(* ===== verification/WsServerEx.v ===== *)
(** * The WebSocket server on an example, and what it gets wrong

    One client connects, shakes hands with the key of RFC 6455, and sends frames. *)

From Stdlib Require Import String Ascii.
From S2P Require Import Prelude CLib Sha1 Sha1Spec WsServer WsServerSpec.

Local Open Scope Z_scope.

Definition all_sent (n : nat) (len : Z) : Z := len.
Definition no_calls (n : nat) : list api_call := [].
Definition noise (n : nat) : Z := 170.

Lemma calm : forall n, Forall stop_free (no_calls n).
Proof. constructor. Qed.
Lemma calm_sends : sends_only no_calls.
Proof. constructor. Qed.

(** The state after a call that came to an end. *)
Definition next (op : ws_op) (w : ws_world) : ws_world :=
  match run_op all_sent no_calls noise 0 op w with Done (_, w) => w | _ => w end.

Definition has_frames (l : bytes) : bool := match frames l with Some _ => true | None => false end.
Definition no_wrap_check (handshaked : bool) (l : bytes) : bool :=
  if handshaked then has_frames l else match handshake l with ReqKey _ len => has_frames (drop (Z.to_nat len) l) | _ => true end.
Definition never_wraps_check (handshaked : bool) (l : bytes) : bool :=
  forallb (fun j => no_wrap_check handshaked (take j l)) (seq 0 (S (length l))).
Lemma has_frames_ok l : has_frames l = true -> frames l <> None.
Proof. unfold has_frames. by destruct (frames l). Qed.
Lemma never_wraps_checked h l : never_wraps_check h l = true -> never_wraps h l.
Proof.
  intros H j. assert (no_wrap_check h (take j l) = true) as Hj.
  { unfold never_wraps_check in H. rewrite forallb_forall in H. destruct (Nat.le_gt_cases j (length l)); [apply H, in_seq; lia|].
    rewrite take_ge by lia. rewrite <- (firstn_all l). apply H, in_seq. lia. }
  unfold no_wrap_check in Hj. unfold no_wrap. destruct h; [by apply has_frames_ok|]. destruct (handshake _); [done..|by apply has_frames_ok].
Qed.

Definition arrives (data : bytes) : client_event := mk_event false true true (Received data).
Definition example_request : bytes :=
  text "GET /chat HTTP/1.1" ++ [13; 10] ++ text "Host: server.example.com" ++ [13; 10] ++ key_header ++ text " dGhlIHNhbXBsZSBub25jZQ==" ++ crlf2.
(** The text [Hi] with a mask, a ping, and a text of the server's own kind. *)
Definition example_frames : list (Z * option bytes * bytes) := [(129, Some [1; 2; 3; 4], text "Hi"); (137, Some [9; 9; 9; 9], []); (129, None, text "ok")].

Definition ws0 : ws_world := mk_ws (default (mk_server 0 0 false [] 0 None None None 0) (zst_ws_server_create true 8000)) [] 0 0.
Definition ws1 : ws_world := next (OpCallbacks (Some 1%nat) (Some 2%nat) (Some 3%nat) 7) ws0.
Definition ws2 : ws_world := next (OpStart 3 true true true) ws1.
Definition ws3 : ws_world := next (OpRound (PollReady (Some (5, true)) [])) ws2.
Definition ws4 : ws_world := next (OpRound (PollReady None [arrives example_request])) ws3.
Definition ws5 : ws_world := next (OpRound (PollReady None [arrives (concat (map frame_of example_frames))])) ws4.

Lemma step_reach w op : ws_reach all_sent no_calls noise 0 w -> op_ok w op ->
  match run_op all_sent no_calls noise 0 op w with Done _ => true | _ => false end = true -> ws_reach all_sent no_calls noise 0 (next op w).
Proof.
  intros Hr Hok H. apply (reach_op _ _ _ _ w op); [done|done|]. unfold next. by destruct (run_op _ _ _ _ op w) as [[[] w']| |].
Qed.

Definition line_okb (l : bytes) : bool :=
  negb (bool_decide (l = [])) && forallb (fun b => (0 <=? b) && (b <? 256) && negb ((b =? 0) || (b =? 13) || (b =? 10))) l.
Lemma line_ok_checked l : line_okb l = true -> line_ok l.
Proof.
  unfold line_okb. rewrite andb_true_iff, negb_true_iff, bool_decide_eq_false, forallb_forall. intros [Hne H].
  assert (forall b, b ∈ l -> 0 <= b < 256 /\ b <> 0 /\ b <> 13 /\ b <> 10) as Hb by (intros b Hin%list_elem_of_In; specialize (H b Hin); rewrite !andb_true_iff, negb_true_iff, !orb_false_iff, Z.leb_le, Z.ltb_lt, !Z.eqb_neq in H; tauto).
  split; [done|]. split; [apply Forall_forall; intros b Hin; apply Hb in Hin; unfold is_byte; lia|]. by repeat split; intros Hin; destruct (Hb _ Hin) as (_ & ? & ? & ?).
Qed.
(** A text that is not found at any place is no part of the line. *)
Lemma no_mention l : forallb (fun m => negb (begins key_name (drop m l))) (seq 0 (S (length l))) = true -> forall x y, l <> x ++ key_name ++ y.
Proof.
  intros H x y ->. rewrite forallb_forall in H. specialize (H (length x)). rewrite drop_app_length in H.
  assert (begins key_name (key_name ++ y) = true) as E by done. rewrite E in H. discriminate H. apply in_seq. rewrite length_app. lia.
Qed.

(** One client, on slot 0. *)
Lemma one_ready w data c : client_map (ws_clients (w_server w)) = [0%nat] -> ws_clients (w_server w) !! 0%nat = Some c -> bytes_ok data -> never_wraps_check (c_handshaked c) (contents c ++ data) = true ->
  op_ok w (OpRound (PollReady None [arrives data])).
Proof.
  intros Hm Hc Hd Hw. split; [done|]. rewrite Hm. intros k slot ev Hk He. destruct k as [|k]; [|done]. injection Hk as <-. injection He as <-.
  split; [done|]. intros c' Hc' _. rewrite Hc in Hc'. injection Hc' as <-. by apply never_wraps_checked.
Qed.

Definition client0 (w : ws_world) : ws_client_t := default no_client (ws_clients (w_server w) !! 0%nat).

Lemma ws3_reach : ws_reach all_sent no_calls noise 0 ws3.
Proof.
  apply step_reach; [apply step_reach; [apply step_reach; [by apply (reach_created _ _ _ _ 8000)|done|by vm_compute]|done|by vm_compute]| |by vm_compute].
  split; [by vm_compute|]. intros k slot ev Hk He. by destruct k.
Qed.
Lemma ws3_ready : op_ok ws3 (OpRound (PollReady None [arrives example_request])).
Proof. apply (one_ready _ _ (client0 ws3)); [by vm_compute|by vm_compute|vm_compute; by repeat constructor|by vm_compute]. Qed.
Lemma ws4_reach : ws_reach all_sent no_calls noise 0 ws4.
Proof. apply step_reach; [exact ws3_reach|exact ws3_ready|by vm_compute]. Qed.
Lemma ws4_ready : op_ok ws4 (OpRound (PollReady None [arrives (concat (map frame_of example_frames))])).
Proof. apply (one_ready _ _ (client0 ws4)); [by vm_compute|by vm_compute|vm_compute; by repeat constructor|by vm_compute]. Qed.
Lemma ws5_reach : ws_reach all_sent no_calls noise 0 ws5.
Proof. apply step_reach; [exact ws4_reach|exact ws4_ready|by vm_compute]. Qed.

(** What the client and the application saw. *)
Example ws5_actions : w_actions ws5 =
  [Sends 5 (switching (text "s3pPLMBiTxaQ9kYGzzhZRbK+xOo=")); OnConnect 1 7 1; OnMessage 2 7 1 (text "Hi"); Sends 5 [138; 0]; OnMessage 2 7 1 (text "ok")].
Proof. by vm_compute. Qed.

Lemma ws_never_faults_witness : exists w', run_op all_sent no_calls noise 0 (OpRound (PollReady None [arrives example_request])) ws3 = Done (tt, w').
Proof. apply (ws_never_faults all_sent no_calls noise 0 calm); [exact ws3_reach|exact ws3_ready]. Defined.

Lemma ws_callbacks_ordered_witness : closed_seq 1 [OnConnect 1 7 1; OnMessage 2 7 1 (text "Hi"); OnMessage 2 7 1 (text "ok")].
Proof.
  assert (of_id 1 (w_actions ws5) = [OnConnect 1 7 1; OnMessage 2 7 1 (text "Hi"); OnMessage 2 7 1 (text "ok")]) as <- by by vm_compute.
  exact (proj1 (ws_callbacks_ordered all_sent no_calls noise 0 calm ws5 ws5_reach) 1).
Defined.

(** The first client of a state, with nothing in its buffer. *)
Lemma holds_empty c : 0 <= c_fd c -> c_len c = 0 -> 0 <= c_cap c <= 2 ^ 62 -> match c_buf c with Some b => zlen b = c_cap c + 1 | None => False end -> holds c [].
Proof.
  intros Hf Hl Hc Hb. split; [done|]. split; [by rewrite Hl|]. split; [done|]. split; [constructor|]. destruct (c_buf c) as [b|]; [|done]. by exists b.
Qed.

Lemma ws_frames_delivered_witness : exists w' tr,
  feed all_sent no_calls noise 0 0 ([4; 3; 8]%nat ++ repeat 1%nat 20) (concat (map frame_of example_frames)) ws4 = Done (tt, w') /\
  callbacks tr = [OnMessage 2 7 1 (text "Hi"); OnMessage 2 7 1 (text "ok")].
Proof.
  destruct (ws_frames_delivered all_sent no_calls noise 0 calm 0 (client0 ws4) example_frames
    ([4; 3; 8]%nat ++ repeat 1%nat 20) ws4) as (w' & c' & tr & E & _ & Hcb & _).
  - exact calm_sends.
  - by vm_compute.
  - apply holds_empty; by vm_compute.
  - by vm_compute.
  - by vm_compute.
  - repeat constructor; by vm_compute.
  - repeat constructor; by vm_compute.
  - vm_compute; by repeat constructor.
  - by vm_compute.
  - repeat constructor.
  - vm_compute. lia.
  - exists w', tr. split; [exact E|]. rewrite Hcb. by vm_compute.
Defined.

Lemma ws_send_text_witness : exists w', zst_ws_send all_sent 1 (text "hello") ws4 = Done (ZST_OK, w') /\ w_actions w' = w_actions ws4 ++ [Sends 5 [129; 5]; Sends 5 (text "hello")].
Proof.
  destruct (ws_send_text all_sent 1 (text "hello") ws4) as [_ H]; [vm_compute; by repeat constructor|by vm_compute|].
  destruct H as (r & w' & E & _ & _ & Hr & Ha); [by vm_compute|]. assert (r = ZST_OK) as -> by (apply Hr; unfold all_sent; split; reflexivity). exists w'. split; [exact E|]. by rewrite (proj1 (Ha eq_refl)).
Defined.

Lemma example_request_ok : request_ok [text "GET /chat HTTP/1.1"; text "Host: server.example.com"] [32] (text "dGhlIHNhbXBsZSBub25jZQ==") [].
Proof.
  assert (Hl : forall l, line_okb l = true -> line_ok l) by apply line_ok_checked.
  split; [by repeat (constructor; [by apply Hl|])|]. split; [constructor|]. split.
  { repeat (constructor; [apply no_mention; by vm_compute|]). constructor. }
  split; [by repeat constructor; left|]. split; [by apply Hl|]. by repeat split.
Qed.

(** The request before it is looked at. *)
Definition waiting : ws_world :=
  let c := client0 ws3 in
  let buf := example_request ++ drop (length example_request) (default [] (c_buf c)) in
  mk_ws (with_clients (w_server ws3) (<[0%nat := with_buf c (Some buf) (zlen example_request) (c_cap c)]> (ws_clients (w_server ws3))) 2) (w_actions ws3) 0 0.

Lemma ws_handshake_witness : exists w' tr', process_client_rx all_sent no_calls 1 (S (length example_request)) 0 waiting = Done (tt, w') /\
  w_actions w' = w_actions waiting ++ Sends 5 (switching (text "s3pPLMBiTxaQ9kYGzzhZRbK+xOo=")) :: tr'.
Proof.
  destruct (ws_handshake all_sent no_calls 0 calm 0 (client0 waiting) [text "GET /chat HTTP/1.1"; text "Host: server.example.com"] [32] (text "dGhlIHNhbXBsZSBub25jZQ==") [] [] [] [] waiting)
    as (w' & c' & tr & E & Ha & Hs & _); [by vm_compute..|exact example_request_ok| |by vm_compute|].
  - split; [by vm_compute|]. split; [by vm_compute|]. split; [by vm_compute|]. split; [vm_compute; by repeat constructor|].
    eexists. split; [reflexivity|]. by vm_compute.
  - destruct (Hs (fun n k => eq_refl)) as [tr' ->]. exists w', tr'. split; [exact E|]. rewrite Ha.
    rewrite <- response_all by (first [by vm_compute | vm_compute; by repeat constructor]).
    assert (Sends (c_fd (client0 waiting)) (response (accept_of (text "dGhlIHNhbXBsZSBub25jZQ=="))) = Sends 5 (switching (text "s3pPLMBiTxaQ9kYGzzhZRbK+xOo="))) as -> by by vm_compute.
    reflexivity.
Defined.

Lemma ws_stop_empties_witness : exists w', zst_ws_server_stop all_sent no_calls 1 (joining all_sent no_calls noise 1 None) ws5 = Done (ZST_OK, w') /\
  ws_clients (w_server w') = repeat no_client MAX_CLIENTS /\ ws_listen_fd (w_server w') < 0.
Proof. apply (ws_stop_empties all_sent no_calls noise 0 calm); [exact ws5_reach|by vm_compute|done]. Defined.

(** ** Defects *)

(** A header that announces 2^64 - 14 bytes wraps the frame's length to 0: it passes the
    test, and the mask is applied to all the memory that follows. *)
Lemma huge_frame_faults :
  run_op all_sent no_calls noise 0 (OpRound (PollReady None [arrives [129; 255; 255; 255; 255; 255; 255; 255; 255; 242; 1; 2; 3; 4]])) ws4 = Fault.
Proof. by vm_compute. Qed.

(** A server stopped by its own [on_message] frees the buffer that the thread goes on to
    write to. *)
Lemma stop_in_callback_faults :
  run_op all_sent (fun n => if Nat.eqb n (w_windows ws4 + 1) then [CallStop] else []) noise 1 (OpRound (PollReady None [arrives (frame_of (129, None, text "quit"))])) ws4 = Fault.
Proof. by vm_compute. Qed.

(** A ping is answered without the payload it came with. *)
Lemma pong_loses_payload : drop (length (w_actions ws4))
  (w_actions (next (OpRound (PollReady None [arrives (frame_of (137, Some [1; 2; 3; 4], text "id-7"))])) ws4)) = [Sends 5 [138; 0]].
Proof. by vm_compute. Qed.

(** The first part of a fragmented message is handed on as if it were all of it, the rest
    is dropped. *)
Lemma fragments_torn : drop (length (w_actions ws4))
  (w_actions (next (OpRound (PollReady None [arrives (frame_of (1, None, text "he") ++ frame_of (128, None, text "llo"))])) ws4)) = [OnMessage 2 7 1 (text "he")].
Proof. by vm_compute. Qed.

(** A client that has not shaken hands yet can be sent to: the frame goes out before the
    answer to its request. *)
Lemma frame_before_handshake : w_actions (next (OpRound (PollReady None [arrives example_request])) (next (OpSend 1 (text "hi")) ws3)) =
  [Sends 5 [129; 2]; Sends 5 (text "hi"); Sends 5 (switching (text "s3pPLMBiTxaQ9kYGzzhZRbK+xOo=")); OnConnect 1 7 1].
Proof. by vm_compute. Qed.

(** A connection that goes away before its handshake is reported, though it never was. *)
Lemma disconnect_without_connect : w_actions (next (OpRound (PollReady None [mk_event false true true RecvClosed])) ws3) = [Closes 5; OnDisconnect 3 7 1].
Proof. by vm_compute. Qed.
(* ===== verification/SdpReorderSpec.v ===== *)
(** * What the SDP demultiplexer's reorder buffer promises

    The abstract buffer is a window: the next sequence number and what has arrived of
    the packets from it on.  The ring of slots is the window rotated
    ([reorder_refines]).  A batch that begins with its lowest packet comes out in order
    ([batch_in_order]); packets that come one at a time are never reordered
    ([alone_never_reordered]), and a packet missing from a batch stops the track
    ([gap_stalls]). *)

From S2P Require Import Prelude Pad SdpReorder.

Local Open Scope Z_scope.

(** ** Operations, on the ring and on the window *)

Inductive reorder_op :=
| Insert (seq ts marker : Z) (data : bytes)
| Drain.

Inductive reorder_out :=
| Inserted (result : Z)
| Drained (packet : option reorder_slot_t).

Record window := mk_window { win_next : Z; win_slots : list (option reorder_slot_t) }.

Definition is_present (s : option reorder_slot_t) : bool := bool_decide (is_Some s).

Definition occupied (l : list (option reorder_slot_t)) : Z := zlen (filter is_Some l).

Definition empty_window (cap : Z) : window := mk_window 0 (replicate (Z.to_nat cap) None).

(** An empty window moves to whatever comes first. *)
Definition win_restart (w : window) (seq : Z) : window :=
  if occupied (win_slots w) =? 0 then mk_window seq (win_slots w) else w.

(** How far ahead of the window's start the packet is, modulo 2^16. *)
Definition ahead (w : window) (seq : Z) : Z := u16 (seq - win_next w).

Definition win_insert (w : window) (seq : Z) (p : reorder_slot_t) : Z * window :=
  let w := win_restart w seq in
  let o := ahead w seq in
  if zlen (win_slots w) <=? o then (-2, w)
  else match win_slots w !! Z.to_nat o with
  | Some (Some old) => if same_packet old (slot_data p) then (0, w)
      else (0, mk_window (win_next w) (<[Z.to_nat o := Some p]> (win_slots w)))
  | _ => (0, mk_window (win_next w) (<[Z.to_nat o := Some p]> (win_slots w)))
  end.
Lemma push_units_runs push fuel s data off pts :
  (forall s data pts, runs_to s (push s data pts)) -> bytes_ok data -> 0 <= off -> zlen data <= off + Z.of_nat fuel ->
  exists s', push_units push fuel s data off pts = Done s' /\ runs_to s s'.
Proof.
  intros Hp Hb. revert s off. induction fuel as [|fuel IH]; intros s off Hoff Hf; cbn [push_units].
  { rewrite (proj2 (Z.leb_gt _ _)) by lia. by exists s. }
  destruct (Z.leb_spec (off + 2) (zlen data)); [|by exists s]. reads. pose proof (be16_rd data off (off + 1) Hb).
  destruct (Z.ltb_spec (zlen data) (off + 2 + be16 (rd data off) (rd data (off + 1)))); [by exists s|]. reads. pose proof (be16_rd data off (off + 1) Hb) as Hbe.
  edestruct IH as (s' & E' & Hr); [| |exists s'; split; [exact E'|]]; [lia..|].
  etransitivity; [apply Hp|exact Hr].
Qed.

Lemma push_aus_runs fuel s data off pts :
  0 <= off -> zlen data <= off + Z.of_nat fuel ->
  exists s', push_aus fuel s data off pts = Done s' /\ runs_to s s'.
Proof.
  revert s off. induction fuel as [|fuel IH]; intros s off Hoff Hf; cbn [push_aus].
  { rewrite (proj2 (Z.leb_gt _ _)) by lia. by exists s. }
  destruct (Z.leb_spec (off + 2) (zlen data)); [|by exists s]. reads.
  set (size := Z.land _ 8191). destruct (Z.ltb_spec 0 size); cbn [andb]; [|by exists s].
  destruct (Z.leb_spec (off + 2 + size) (zlen data)); [|by exists s]. reads.
  edestruct IH as (s' & E' & Hr); [| |exists s'; split; [exact E'|]]; [lia..|].
  etransitivity; [apply push_aac_runs|exact Hr].
Qed.

Lemma fu_append_ok fu more :
  zlen (fu_accum fu) <= SDP_DEMUXER_MAX_FU_ACCUM -> zlen (fu_accum (fu_append fu more)) <= SDP_DEMUXER_MAX_FU_ACCUM.
Proof.
  intros Hfu. unfold fu_append. case_match eqn:E; [|done]. cbn [fu_accum]. rewrite zlen_app.
  apply andb_true_iff in E as [_ ?%Z.leb_le]. done.
Qed.
Lemma fu_step ts b first last c X :
  0 <= b < 128 -> bytes_ok c -> 0 < zlen c -> (first = false -> X <> []) ->
  zlen (if first then [b] else X) + zlen c <= SDP_DEMUXER_MAX_FU_ACCUM ->
  let Y := ((if first then [b] else X) ++ c)%list in
  body_step ts (h264_fu_hdr b first last ++ c) X (if last then [] else Y) (if last then [sc4 ++ Y]%list else []).
Proof.
  intros Hbyte Hc Hlen HX Hmax Y pad ssrc s Htr Hh. unfold SDP_DEMUXER_MAX_FU_ACCUM in *.
  destruct (demux_fu_byte b first last Hbyte) as (H28 & Hfirst & Hlast & Hnal).
  destruct (h264_fu_byte b first last) as (_ & _ & _ & Hi & Hd); [unfold is_byte; lia|].
  set (body := (h264_fu_hdr b first last ++ c)%list).
  assert (bytes_ok body) as Hb by (apply bytes_ok_app; split; [|done]; constructor; [exact Hi|constructor; [exact Hd|constructor]]).
  assert (zlen body = 2 + zlen c) as Hbl by (unfold body; by rewrite zlen_app).
  destruct (depacketize_start pad ssrc s body ts X Htr Hh Hb) as (s1 & E & Hr & Htr1 & Hh1 & Eo).
  rewrite E. unfold sdp_demuxer_depacketize_h264. rewrite Hbl, (proj2 (Z.ltb_ge _ _)) by lia. reads.
  destruct (run_pts monotonic_us s1 ts) as [pts s2] eqn:E2.
  change (rd body 0) with (u8 (Z.lor (Z.land b 224) 28)). change (rd body 1) with (fu_bits (Z.land b 31) first last).
  rewrite H28, Hnal, Hfirst, Hlast. change (28 <=? H264_NAL_SINGLE_MAX) with false.
  change (28 =? H264_NAL_FU_A) with true. rewrite (proj2 (Z.leb_le 2 _)) by lia. cbn [andb].
  assert (runs_to s1 s2) as Hr2 by (by eapply run_pts_runs).
  pose proof (h264_track_runs _ _ _ _ Hr2 Htr1) as Htr2.
  destruct (run_pts_keeps _ _ _ _ E2) as [Eo2 Efu2]. destruct Hh1 as [EX Hts].
  assert (sub_bytes 2 (zlen body - 2) body = c) as Hsub by apply (zlen_hdr_app (h264_fu_hdr b first last)).
  unfold fragment. rewrite (sub_in_ok 2), Hsub, Efu2 by lia. cbn [mbind outcome_bind]. cbv zeta.
  set (fu0 := tr_fu (run_track s1)) in *.
  assert (tr_ssrc (run_track s2) = tr_ssrc (run_track s1)) as Es by (by destruct Hr2 as [[] _]). rewrite Es.
  set (fu1 := if first then mk_fu [b] ts (tr_ssrc (run_track s1)) else fu0).
  assert (fu_accum fu1 = (if first then [b] else X) /\ fu_accum_ts fu1 = ts /\
          fu_accum_ssrc fu1 = tr_ssrc (run_track s1)) as (EA & ET & ES).
  { unfold fu1. destruct first; [done|]. split; [done|]. by apply Hts, HX. }
  rewrite ET, ES, !Z.eqb_refl. cbn [andb]. cbn [mbind outcome_bind mret outcome_ret].
  assert (fu_append fu1 c = mk_fu Y ts (tr_ssrc (run_track s1))) as ->.
  { unfold fu_append. rewrite EA, ET, ES, (proj2 (Z.ltb_lt _ _)) by lia. cbn [andb].
    by rewrite (proj2 (Z.leb_le _ _)). }
  cbn [fu_accum fu_accum_ts fu_accum_ssrc]. change (zlen [b]) with 1.
  set (s3 := on_track _ s2).
  assert (runs_to s2 s3) as Hr3.
  { apply on_track_runs; [by constructor|]. intros _. unfold fu_ok, Y. cbn. rewrite zlen_app.
    exact Hmax. }
  assert (1 < zlen Y) as HY.
  { unfold Y. rewrite zlen_app. destruct first; [rewrite zlen_cons, zlen_nil; lia|].
    specialize (HX eq_refl). destruct X; [done|]. rewrite zlen_cons. pose proof (zlen_nonneg X). lia. }
  destruct last; cbn [andb].
  - rewrite (proj2 (Z.ltb_lt _ _) HY). destruct (run_pts monotonic_us s3 ts) as [pts4 s4] eqn:E4.
    assert (runs_to s3 s4) as Hr4 by (by eapply run_pts_runs).
    destruct (run_pts_keeps _ _ _ _ E4) as [Eo4 _].
    pose proof (h264_track_runs _ _ _ _ Hr4 (h264_track_runs _ _ _ _ Hr3 Htr2)) as Htr4.
    destruct (push_nal_sent pad ssrc s4 Y pts4 Htr4) as [(ps & Ep & ? & ?) _].
    eexists. split; [done|]. split_and!.
    + etransitivity; [exact Hr|]. etransitivity; [exact Hr2|]. etransitivity; [exact Hr3|].
      etransitivity; [exact Hr4|]. etransitivity; [apply push_h264_runs|]. apply on_track_runs; [by constructor|].
      intros _. by vm_compute.
    + by split.
    + exists ps. split_and!; [|done..]. cbn [run_out on_track]. rewrite Ep, Eo4. unfold s3. cbn. by rewrite Eo2, Eo.
  - eexists. split; [done|]. split_and!.
    + etransitivity; [exact Hr|]. etransitivity; [exact Hr2|]. exact Hr3.
    + split; [done|]. intros _. cbn. by rewrite Es.
    + apply sent_nil. unfold s3. cbn. by rewrite Eo2, Eo.
Qed.
Lemma param_stop p rest : str_all param_char p = true ->
  match rest with EmptyString => True | String c _ => is_char c ";" = true end ->
  str_span (fun c => is_char c ";") (p ++ rest) = (p, rest).
Proof.
  intros Hp. apply span_stop. revert Hp. apply str_all_impl. unfold param_char. by intros c [_ H]%andb_true_iff.
Qed.

Lemma skip_separator sep p rest : param_ok p -> sep = "" \/ sep = ";" ->
  str_span (fun c => negb (is_char c ";" || is_space c)) (sep ++ p ++ rest) = (sep, p ++ rest).
Proof.
  intros [Hp Hne] Hsep. apply span_stop.
  - by destruct Hsep as [-> | ->].
  - destruct p as [|c p]; [done|]. cbn in *. unfold param_char in Hp. rewrite !andb_true_iff, !negb_true_iff in Hp.
    destruct Hp as [[-> ->] _]. done.
Qed.

Lemma fmtp_search_join key cap ps fuel sep : Forall param_ok ps -> (length ps < fuel)%nat ->
  sep = "" \/ sep = ";" /\ ps <> [] -> fmtp_search fuel (sep ++ join ps) key cap = first_value key cap ps.
Proof.
  intros Hps. revert fuel sep. induction Hps as [|p ps [Hp Hne] Hps IH]; intros fuel sep Hf Hsep; (destruct fuel as [|fuel]; [lia|]).
  { by destruct Hsep as [-> | [_ ?]]. }
  set (rest := match ps with [] => "" | _ => ";" ++ join ps end).
  assert (join (p :: ps) = p ++ rest) as ->.
  { subst rest. cbn [join]. destruct ps; [by rewrite str_app_nil_r|done]. }
  assert (sep = "" \/ sep = ";") as Hsep' by (destruct Hsep as [|[]]; auto).
  assert (exists c s, sep ++ p ++ rest = String c s) as (c & s & E).
  { destruct Hsep' as [-> | ->]; [|by eexists _, _]. destruct p; [done|]. by eexists _, _. }
  assert (match rest with EmptyString => True | String c _ => is_char c ";" = true end) as Hrest by (subst rest; by destruct ps).
  cbn [fmtp_search]. rewrite E, <-E, skip_separator by done. cbn [snd]. rewrite param_stop by done.
  rewrite rtrim_spaceless by (by apply param_spaceless). cbn [first_value].
  destruct (token_value p key cap); [done|]. cbn in Hf. subst rest.
  destruct ps as [|q ps]; [apply (IH fuel ""); [lia|by left]|]. apply (IH fuel ";"); [lia|by right].
Qed.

####################

• Exercise aim: Note which lines carry the word "left" in the material, then copy each of them.

• Response to the exercise:
  split; [by repeat constructor; left|]. split; [by apply Hl|]. by repeat split.
  destruct ps as [|q ps]; [apply (IH fuel ""); [lia|by left]|]. apply (IH fuel ";"); [lia|by right].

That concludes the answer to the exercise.